Over time actuaries started to think about possible underlying models and we mention some important contributions:

  • Kremer (1982): two-way ANOVA
  • Kremer (1984), Mack (1991): Poisson model
  • Mack (1993): distribution-free chain-ladder model
  • Renshaw (1989); Renshaw and Verrall (1998): over-dispersed Poisson model
  • Gisler (2006); Gisler and Wüthrich (2008); Bühlmann et al. (2009): Bayesian chain-ladder model.
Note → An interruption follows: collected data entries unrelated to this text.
(** ** Machine integers *)

(** Two's-complement wrap-around of Go's [int64]. *)
Definition i64 (x : Z) : Z := (x + 9223372036854775808) mod 18446744073709551616 - 9223372036854775808.
(** Modular wrap-around of Go's [uint64]. *)
Definition u64 (x : Z) : Z := x mod 18446744073709551616.

Definition in_i64 (x : Z) : Prop := -9223372036854775808 <= x < 9223372036854775808.
Definition in_u64 (x : Z) : Prop := 0 <= x < 18446744073709551616.

Lemma i64_id x : in_i64 x -> i64 x = x.
Proof. unfold in_i64, i64. intros H. rewrite Z.mod_small; lia. Qed.

Lemma u64_id x : in_u64 x -> u64 x = x.
Proof. unfold in_u64, u64. intros H. by rewrite Z.mod_small. Qed.

Lemma i64_range x : in_i64 (i64 x).
Proof.
  unfold in_i64, i64.
  pose proof (Z.mod_pos_bound (x + 9223372036854775808) 18446744073709551616). lia.
Qed.

Lemma u64_range x : in_u64 (u64 x).
Proof. unfold in_u64, u64. apply Z.mod_pos_bound. lia. Qed.

(** [int64(uint64(x))] is [x]. *)
Lemma i64_u64 x : in_i64 x -> i64 (u64 x) = x.
Proof.
  intros Hx. unfold in_i64 in Hx. unfold i64, u64.
  destruct (Z_lt_dec x 0).
  - rewrite <- (Z.mod_add x 1), (Z.mod_small (x + _)) by lia.
    replace (x + 1 * 18446744073709551616 + 9223372036854775808)
      with (x + 9223372036854775808 + 1 * 18446744073709551616) by lia.
    rewrite Z.mod_add, Z.mod_small by lia. lia.
  - rewrite (Z.mod_small x) by lia. rewrite Z.mod_small by lia. lia.
Qed.

Lemma u64_add_l x y : u64 (u64 x + y) = u64 (x + y).
Proof. unfold u64. by rewrite Zplus_mod_idemp_l. Qed.

#[global] Opaque i64 u64.
#[global] Arguments i64 : simpl never.
#[global] Arguments u64 : simpl never.

(** [i64s] removes the wrap-around of every [i64]/[u64] whose argument [lia] proves to be in range. *)
Ltac i64s :=
  repeat match goal with
  | |- context [i64 ?x] => rewrite (i64_id x) by (unfold in_i64 in *; lia)
  | |- context [u64 ?x] => rewrite (u64_id x) by (unfold in_u64 in *; lia)
  | H : context [i64 ?x] |- _ => rewrite (i64_id x) in H by (unfold in_i64 in *; lia)
  | H : context [u64 ?x] |- _ => rewrite (u64_id x) in H by (unfold in_u64 in *; lia)
  end.

(** Go's [len] of a string, as an [int]. *)
Definition slen (s : string) : Z := Z.of_nat (String.length s).
(** Go's [len] of a slice. *)
Definition llen {A} (l : list A) : Z := Z.of_nat (length l).
(** Go's [len] of a map. *)
Definition mlen {K V} `{Countable K} (m : gmap K V) : Z := Z.of_nat (size m).
#[global] Arguments slen : simpl never.
#[global] Arguments llen {A} : simpl never.
#[global] Arguments mlen {K V _ _} : simpl never.

Lemma slen_nonneg s : 0 <= slen s.
Proof. unfold slen. lia. Qed.
Lemma llen_nonneg {A} (l : list A) : 0 <= llen l.
Proof. unfold llen. lia. Qed.
Lemma llen_app {A} (l k : list A) : llen (l ++ k) = llen l + llen k.
Proof. unfold llen. rewrite length_app. lia. Qed.
Lemma llen_cons {A} (x : A) l : llen (x :: l) = 1 + llen l.
Proof. unfold llen. simpl. lia. Qed.

#[export] Instance byte_eq_dec : EqDecision byte := Byte.byte_eq_dec.

(** ** Heap locations: Go pointers to the objects a component allocates *)
Abbreviation loc := positive.

(** ** Record update

    [r <| f := v |>] is the struct assignment [r.f = v].  A record of the model gives its
    constructor applied to its projections once ([Settable]); [derive_setter] makes the [Setter]
    of a field from it, by replacing that field's projection. *)
Class Setter {R T : Type} (proj : R -> T) := setf : T -> R -> R.
Class Settable (R : Type) := settable : R -> R.

Ltac derive_setter :=
  lazymatch goal with
  | |- @Setter ?R ?T ?proj =>
    let inst := constr:(_ : Settable R) in
    let body := eval hnf in inst in
    lazymatch eval pattern proj in body with
    | ?F _ => let t := eval cbv beta in (fun (v : T) (r : R) => F (fun _ => v) r) in exact t
    end
  end.

Declare Scope go_scope.
Delimit Scope go_scope with go.
Notation "r <| f := v |>" := (setf (proj := f) v r)
  (at level 1, f at level 0, v at level 200, left associativity,
   format "r  <|  f  :=  v  |>") : go_scope.
#[global] Open Scope go_scope.

(** ** The state monad with run-time panics

    [None] is a Go run-time panic (nil dereference, index out of range) or a
    loop that has used up its fuel: a theorem of the form [wp m s Q] therefore also says that
    the code neither panics nor runs past the bound. *)
Definition GoM (S A : Type) : Type := S -> option (A * S).

Section Monad.
Context {S : Type}.

Definition gret {A} (a : A) : GoM S A := fun s => Some (a, s).
Definition gbind {A B} (m : GoM S A) (k : A -> GoM S B) : GoM S B :=
  fun s => match m s with Some (a, s') => k a s' | None => None end.
Definition gpanic {A} : GoM S A := fun _ => None.
Definition gget : GoM S S := fun s => Some (s, s).
Definition gput (s : S) : GoM S unit := fun _ => Some (tt, s).
Definition gmodify (f : S -> S) : GoM S unit := fun s => Some (tt, f s).
(** [glift o] panics when [o] is [None]: a dereference or an index expression. *)
Definition glift {A} (o : option A) : GoM S A :=
  match o with Some a => gret a | None => gpanic end.
Definition gwhen (b : bool) (m : GoM S unit) : GoM S unit := if b then m else gret tt.

(** Run [f] on each element, in order. *)
Fixpoint gfor {A} (l : list A) (f : A -> GoM S unit) : GoM S unit :=
  match l with
  | [] => gret tt
  | x :: l => gbind (f x) (fun _ => gfor l f)
  end.
End Monad.

Notation "x <- c ;; k" := (gbind c (fun x => k))
  (at level 100, c at next level, right associativity) : go_scope.
Notation "'let!' p := c ;; k" := (gbind c (fun x => match x with p => k end))
  (at level 100, p pattern, c at next level, right associativity) : go_scope.
Notation "c ;;; k" := (gbind c (fun _ => k)) (at level 100, right associativity) : go_scope.

(** Run a computation on a part of a larger state. *)
Definition gzoom {S P A} (get : S -> P) (put : P -> S -> S) (m : GoM P A) : GoM S A :=
  fun s => match m (get s) with Some (a, p) => Some (a, put p s) | None => None end.

(** Weakest precondition: the computation returns, and what it returns satisfies [Q]. *)
Definition wp {S A} (m : GoM S A) (s : S) (Q : A -> S -> Prop) : Prop :=
  match m s with Some (a, s') => Q a s' | None => False end.

Section WP.
Context {S : Type}.

Lemma wp_ret {A} (a : A) (s : S) Q : Q a s -> wp (gret a) s Q.
Proof. done. Qed.
Lemma wp_bind {A B} (m : GoM S A) (k : A -> GoM S B) s Q :
  wp m s (fun a s' => wp (k a) s' Q) -> wp (gbind m k) s Q.
Proof. unfold wp, gbind. destruct (m s) as [[a s']|]; done. Qed.
Lemma wp_get (s : S) Q : Q s s -> wp gget s Q.
Proof. done. Qed.
Lemma wp_put (s s' : S) (Q : unit -> S -> Prop) : Q tt s' -> wp (gput s') s Q.
Proof. done. Qed.
Lemma wp_modify (f : S -> S) s (Q : unit -> S -> Prop) : Q tt (f s) -> wp (gmodify f) s Q.
Proof. done. Qed.
Lemma wp_lift {A} (o : option A) (a : A) s (Q : A -> S -> Prop) :
  o = Some a -> Q a s -> wp (glift o) s Q.
Proof. intros ->. done. Qed.
Lemma wp_mono {A} (m : GoM S A) s (Q R : A -> S -> Prop) :
  wp m s Q -> (forall a s', Q a s' -> R a s') -> wp m s R.
Proof. unfold wp. destruct (m s) as [[a s']|]; eauto. Qed.
Lemma wp_elim {A} (m : GoM S A) s (Q : A -> S -> Prop) :
  wp m s Q -> exists a s', m s = Some (a, s') /\ Q a s'.
Proof. unfold wp. destruct (m s) as [[a s']|]; [eauto|done]. Qed.
Lemma wp_use {A} (m : GoM S A) s a s' (Q : A -> S -> Prop) :
  m s = Some (a, s') -> wp m s Q -> Q a s'.
Proof. unfold wp. by intros ->. Qed.
Lemma wp_intro {A} (m : GoM S A) s a s' (Q : A -> S -> Prop) :
  m s = Some (a, s') -> Q a s' -> wp m s Q.
Proof. unfold wp. intros ->. done. Qed.
Lemma wp_when (b : bool) (m : GoM S unit) s (Q : unit -> S -> Prop) :
  (b = true -> wp m s Q) -> (b = false -> Q tt s) -> wp (gwhen b m) s Q.
Proof. destruct b; simpl; intros H1 H2; [by apply H1|by apply wp_ret, H2]. Qed.
Lemma swap_perm {A} (l : list A) i j a b :
  NoDup l -> l !! i = Some a -> l !! j = Some b -> <[i := b]> (<[j := a]> l) ≡ₚ l.
Proof.
  intros Hnd Hi Hj. apply NoDup_Permutation; [|done|].
  - apply NoDup_alt. intros x y z. rewrite !(lookup_swap l i j a b) by done.
    intros Hx Hy. rewrite <- (sigma_invol i j x), <- (sigma_invol i j y).
    f_equal. by eapply NoDup_lookup.
  - intros x. rewrite !list_elem_of_lookup. split; intros [k Hk].
    + rewrite (lookup_swap l i j a b) in Hk by done. eauto.
    + exists (sigma i j k). rewrite (lookup_swap l i j a b) by done. by rewrite sigma_invol.
Qed.

Section SwapSpec.
Context `{HI : HeapItem T}.
Implicit Types s : heapSt T.

Lemma kf_swapf (f : nat -> Z) i j k : f (sigma i j k) = swapf f i j k.
Proof. unfold sigma, swapf. by repeat case_decide. Qed.

Lemma kf_sigma s s' i j :
  (forall k, h_slice s' !! k = h_slice s !! sigma i j k) ->
  idx_eq (h_store s) (h_store s') ->
  forall k, kf s' k = swapf (kf s) i j k.
Proof.
  intros El Hi k. rewrite <- kf_swapf. unfold kf. rewrite El.
  destruct (h_slice s !! sigma i j k) as [r|]; [|done]. simpl. specialize (Hi r).
  destruct (h_store s !! r) as [t|], (h_store s' !! r) as [t'|]; simplify_eq/=; try done.
  by apply norm_at.
Qed.

Lemma wp_Swap s i j (Q : unit -> heapSt T -> Prop) :
  hwf s -> (i < length (h_slice s))%nat -> (j < length (h_slice s))%nat ->
  (forall s', hwf s' -> hframe s s' -> length (h_slice s') = length (h_slice s) ->
     (forall k, h_slice s' !! k = h_slice s !! sigma i j k) ->
     (forall k, kf s' k = swapf (kf s) i j k) -> Q tt s') ->
  wp (Swap i j) s Q.
Proof.
  intros Hw Hi Hj HQ.
  destruct (hwf_lookup s i Hw Hi) as (ri & ti & Hri & Hti & Iti & _).
  destruct (hwf_lookup s j Hw Hj) as (rj & tj & Hrj & Htj & Itj & _).
  pose (l := <[i := rj]> (<[j := ri]> (h_slice s))).
  assert (forall k, l !! k = h_slice s !! sigma i j k) as Hl.
  { intros k. by apply lookup_swap. }
  assert (l !! i = Some rj /\ l !! j = Some ri) as [Hli Hlj].
  { rewrite !Hl. unfold sigma. repeat case_decide; simplify_eq; done. }
  pose (st1 := <[rj := hi_set_index (Z.of_nat i) tj]> (h_store s)).
  assert (exists t1, st1 !! ri = Some t1 /\ hi_set_index 0 t1 = hi_set_index 0 ti) as (t1 & Ht1 & Et1).
  { unfold st1. destruct (decide (rj = ri)) as [->|].
    - rewrite lookup_insert_eq. simplify_eq. eexists; split; [done|]. by rewrite hi_set_set.
    - rewrite lookup_insert_ne by done. eauto. }
  assert (hset_index_run : forall (u : heapSt T) k r t, h_slice u !! k = Some r -> h_store u !! r = Some t ->
    hset_index k u = Some (tt, mkHeapSt (h_slice u) (<[r := hi_set_index (Z.of_nat k) t]> (h_store u)))).
  { intros u k r t Hr Ht. unfold hset_index, hderef, gbind, gget, glift, gret, gmodify.
    rewrite Hr. cbn. by rewrite Ht. }
  unfold Swap. wp_step. apply wp_hderef; [done..|]. intros r t Hr _ _. rewrite Hri in Hr. injection Hr as <-.
  wp_step. apply wp_hderef; [done..|]. intros r t' Hr _ _. rewrite Hrj in Hr. injection Hr as <-.
  wp_steps. eapply wp_intro; [by eapply hset_index_run|].
  eapply wp_intro; [by eapply hset_index_run|]. cbn [h_slice h_store].
  assert (idx_eq (h_store s) (<[ri := hi_set_index (Z.of_nat j) t1]> st1)) as Hidx.
  { transitivity st1; [by apply idx_eq_insert|]. by apply idx_eq_insert. }
  apply HQ.
  - intros k r Hk. cbn in Hk. cbn. fold l in Hk.
    destruct (decide (ri = r)) as [<-|Hne].
    { rewrite lookup_insert_eq. eexists; split; [done|]. rewrite hi_index_set.
      rewrite Hl in Hk. assert (sigma i j k = i) as E by by eapply hwf_inj.
      rewrite <- (sigma_invol i j k), E. unfold sigma. repeat case_decide; lia. }
    rewrite lookup_insert_ne by done. unfold st1. destruct (decide (rj = r)) as [<-|Hne'].
    { rewrite lookup_insert_eq. eexists; split; [done|]. rewrite hi_index_set.
      rewrite Hl in Hk. assert (sigma i j k = j) as E by by eapply hwf_inj.
      rewrite <- (sigma_invol i j k), E. unfold sigma. repeat case_decide; lia. }
    rewrite lookup_insert_ne by done. rewrite Hl in Hk. unfold sigma in Hk.
    repeat case_decide; simplify_eq. by apply Hw.
  - split; cbn; [by apply swap_perm; [apply hwf_nodup|..]|done|].
    intros r Hr. unfold st1. rewrite !lookup_insert_ne; [done|intros <-..]; apply Hr;
      apply list_elem_of_lookup; eauto.
  - cbn. by rewrite !length_insert.
  - exact Hl.
  - apply kf_sigma; [exact Hl|exact Hidx].
Qed.
End SwapSpec.

(** ** The heap order *)
Definition parent (c : nat) : nat := Nat.div (Nat.pred c) 2.

Lemma parent_spec c : (0 < c)%nat -> (c = 2 * parent c + 1 \/ c = 2 * parent c + 2)%nat.
Proof.
  intros Hc. unfold parent. pose proof (Nat.div_mod_eq (Nat.pred c) 2).
  pose proof (Nat.mod_upper_bound (Nat.pred c) 2). lia.
Qed.
Lemma parent_eq c p : (c = 2 * p + 1 \/ c = 2 * p + 2)%nat -> parent c = p.
Proof. intros Hc. assert (0 < c)%nat as H0 by lia. destruct (parent_spec c H0); lia. Qed.
Lemma parent_0 : parent 0 = 0%nat.
Proof. done. Qed.
#[global] Opaque parent.
(* ===== verification/CacheExpiry.v ===== *)
(** * The cache's expiry lists

    Every cached message is threaded on the list of its expiry instant, and the instants are in
    a heap.  This file states that invariant ([EX]) and proves that linking, unlinking and
    detaching a message keep it.  [loose] are cached messages whose instant was popped from the
    heap and that the expiry loop has not visited yet. *)
From S2P Require Import Prelude GoHeap Dll Types Cache CacheIndex.
#[local] Open Scope Z_scope.

(** ** Heads without tails *)

(** The tail a caller passes to [unlink] only passes through. *)
Lemma wp_unlink_head (st : gmap loc Message) hd tl l1 r l2 (Q : option loc * option loc -> gmap loc Message -> Prop) :
  dll st hd (last (l1 ++ r :: l2)) (l1 ++ r :: l2) ->
  (forall hd' tl' st', dll st' hd' (last (l1 ++ l2)) (l1 ++ l2) -> links_eq (l1 ++ l2) st st' -> Q (hd', tl') st') ->
  wp (unlink hd tl r) st Q.
Proof.
  intros Hd HQ.
  assert (Hw : wp (unlink hd (last (l1 ++ r :: l2)) r) st (fun p st' =>
    dll st' p.1 (last (l1 ++ l2)) (l1 ++ l2) /\ links_eq (l1 ++ l2) st st')).
  { eapply wp_unlink; [exact Hd|]. intros hd' tl' st' Hd' Hl. split; [|done].
    destruct Hd' as (H1 & H2 & H3 & _). done. }
  revert Hw. generalize (last (l1 ++ r :: l2)). intros tl0. unfold wp, unlink, gbind.
  destruct (nd_read r st) as [[t st1]|]; [|done].
  set (first := match nd_prev t with Some _ => _ | None => _ end). destruct (first st1) as [[hd' st2]|]; [|done].
  destruct (nd_read r st2) as [[t2 st3]|]; [|done].
  destruct (nd_next t2) as [n|].
  - destruct (nd_update n _ st3) as [[[] st4]|]; [|done]. cbn. intros [H1 H2]. eauto.
  - cbn. intros [H1 H2]. eauto.
Qed.

(** The links and the instant of a message. *)
Abbreviation viewX := (fun m : Message => (m_ID m, m_ExpiresAt m, m_expiry m, m_expiryPrev m, m_expiryNext m)).
(** Everything but its place in an expiry list. *)
Definition bare (m : Message) : Message := (nd_strip m) <| m_expiry := None |>.
Definition unlinked (m : Message) : Prop := m_expiry m = None /\ m_expiryPrev m = None /\ m_expiryNext m = None.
The various stochastic models proposed in actuarial literature rely on different assumptions and have different model properties, but have in common that they provide exactly the chain-ladder reserve estimates. For more information we also refer to Mack and Venter (2000) and to the lively discussion that was published in ASTIN Bulletin: Journal of the International Actuarial Association in 2006 (Venter 2006).

To read more about exponential families and generalized linear models, see, for example, P. McCullagh and Nelder (1989) and Wüthrich and Merz (2008). We refer to (Kremer 1982), (Renshaw and Verrall 1998) and (England and Verrall 2002), and the overviews in (Taylor 2000), (Wüthrich and Merz 2008) and (Wüthrich and Merz 2015) for more details on the discussed GLMs. XXX presents alternative distributional assumptions and specifications of the linear predictor.